The Great Disconnect

There has been a huge disconnect between sales and marketing for years.  Thankfully that is starting to change.  More companies are now focusing on the SMarketing department… the combination of sales and marketing working together.   As a result, companies are now experiencing marketing that is also based on the sales department’s feed back enabling them to provide sales with smart, warm leads.

However, there is another Great Disconnect that needs to be addressed if sales organizations are going to excel.  This great disconnect is in that many senior managers don’t really understand what their sales people need do to generate sales in 2016. The C-Suite seems more focused on the results than on the process their sales teams employ.

Here are five common myths that many senior sales executives make about their sales organization:

Our Sales People Have Received Good Training

The reality is that most sales people are being trained to sell using methods and processes developed in the late 1990’s that are ineffective today.  Sales people today need to transition from selling to co-creating.

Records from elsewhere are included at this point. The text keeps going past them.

(** [FastAPIApp.__init__]: returns [self] with [self.app] assigned. *)
Definition __init__ (self : FastAPIApp)
    (title description version docs_url redoc_url openapi_url
     openapi_prefix openapi_tags terms_of_service contact
     license_info : arg PyVal)
    (kwargs : kwargs) : M FastAPIApp :=
  let title := or_default (PyStr "FastAPI") title in
  let description := or_default (PyStr "") description in
  let version := or_default (PyStr "0.1.0") version in
  let docs_url := or_default (PyStr "/docs") docs_url in
  let redoc_url := or_default (PyStr "/redoc") redoc_url in
  let openapi_url := or_default (PyStr "/openapi.json") openapi_url in
  let openapi_prefix := or_default (PyStr "") openapi_prefix in
  let openapi_tags := or_default PyNone openapi_tags in
  let terms_of_service := or_default PyNone terms_of_service in
  let contact := or_default PyNone contact in
  let license_info := or_default PyNone license_info in
  r ← new_FastAPI
        {| title := title;
           description := description;
           version := version;
           docs_url := docs_url;
           redoc_url := redoc_url;
           openapi_url := openapi_url;
           openapi_prefix := openapi_prefix;
           openapi_tags := openapi_tags;
           terms_of_service := terms_of_service;
           contact := contact;
           license_info := license_info;
           extra := kwargs |};
  mret {| app := Some r |}.

(** [FastAPIApp.add_middleware]. *)
Definition add_middleware (self : FastAPIApp)
    (middleware_class : MiddlewareClass) (kwargs : kwargs) : M unit :=
  r ← getattr_app self;
  call_add_middleware r middleware_class kwargs.

(** [FastAPIApp.add_cors_middleware]. *)
Definition add_cors_middleware (self : FastAPIApp)
    (allow_origins allow_credentials allow_methods
     allow_headers : arg PyVal) : M unit :=
  let allow_origins := or_default (PyTuple [PyStr "*"]) allow_origins in
  let allow_credentials := or_default (PyBool true) allow_credentials in
  let allow_methods := or_default (PyTuple [PyStr "*"]) allow_methods in
  let allow_headers := or_default (PyTuple [PyStr "*"]) allow_headers in
  r ← getattr_app self;
  call_add_middleware r CORSMiddleware
    [("allow_origins", allow_origins);
     ("allow_credentials", allow_credentials);
     ("allow_methods", allow_methods);
     ("allow_headers", allow_headers)].

(** [FastAPIApp.add_gzip_middleware]. *)
Definition add_gzip_middleware (self : FastAPIApp)
    (minimum_size : arg PyVal) : M unit :=
  let minimum_size := or_default (PyInt 500) minimum_size in
  r ← getattr_app self;
  call_add_middleware r GZipMiddleware [("minimum_size", minimum_size)].

(** [FastAPIApp.add_https_redirect_middleware]. *)
Definition add_https_redirect_middleware (self : FastAPIApp) : M unit :=
  r ← getattr_app self;
  call_add_middleware r HTTPSRedirectMiddleware [].

(** [FastAPIApp.add_trusted_host_middleware]: [allowed_hosts] has no
    default. *)
Definition add_trusted_host_middleware (self : FastAPIApp)
    (allowed_hosts : PyVal) : M unit :=
  r ← getattr_app self;
  call_add_middleware r TrustedHostMiddleware
    [("allowed_hosts", allowed_hosts)].

(** [FastAPIApp.get_app]. *)
Definition get_app (self : FastAPIApp) : M ref :=
  getattr_app self.

End Wrapper.

Arguments Return {F A} a s.
Arguments Raise {F A} e s.
Arguments Wrong {F A}.

(** The expression [FastAPIApp(...)]: [__init__] run on a bare instance. *)
Definition new_FastAPIApp {F : Framework}
    (title description version docs_url redoc_url openapi_url
     openapi_prefix openapi_tags terms_of_service contact
     license_info : arg PyVal)
    (kwargs : kwargs) : M FastAPIApp :=
  __init__ __new__ title description version docs_url redoc_url openapi_url
    openapi_prefix openapi_tags terms_of_service contact license_info kwargs.

(** ** Sequences of attachment calls *)

(** One call of an attachment method, with its arguments. *)
Inductive Attachment : Type :=
  | Call_add_middleware (middleware_class : MiddlewareClass) (kwargs : kwargs)
  | Call_add_cors_middleware
      (allow_origins allow_credentials allow_methods allow_headers : arg PyVal)
  | Call_add_gzip_middleware (minimum_size : arg PyVal)
  | Call_add_https_redirect_middleware
  | Call_add_trusted_host_middleware (allowed_hosts : PyVal).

 They Accept that 80% of the Sales Force Brings in 20% of the Revenue

They fail to realize that this is unsustainable and that most of the 80% need to find other jobs.  Those of the 80% who have exceptional skills in areas such as customer service, setting appointments, maintaining a CRM system, sales administration,  etc. should be retained to support the top producers—the 20%.  This will free up the top producers to focus more on new business development, collaborating and co-creating with customers, while enabling them to become trusted advisors to their customers.

 They Seldom Have a Chief Sales Officer (CSO) Who Rose to the Top of the Company From Sales

 Most companies who don’t have a CSO rely on a Chief Marketing Officer who has an MBA and no real sales experience and to whom senior sales managers report.

Yet most C-Level executives are the first to proclaim that their business is dependent on sales but don’t give it a representation in the C-Suite.  Sales should have a seat in the C-Suite.

They Fail to Recognized That Both B-B and B-C Sales Have Become More Transactional and That the Role of the Sales Person is Being Marginalized Because of the Transparency of the Internet

 Buyers value sales people who are there for them when they are ready to buy, when they need to collaborate, and when new products are being developed.  They need a Buyer’s Agent to fill that role and Top Producing Sales People need to learn how to be viewed as that Agent.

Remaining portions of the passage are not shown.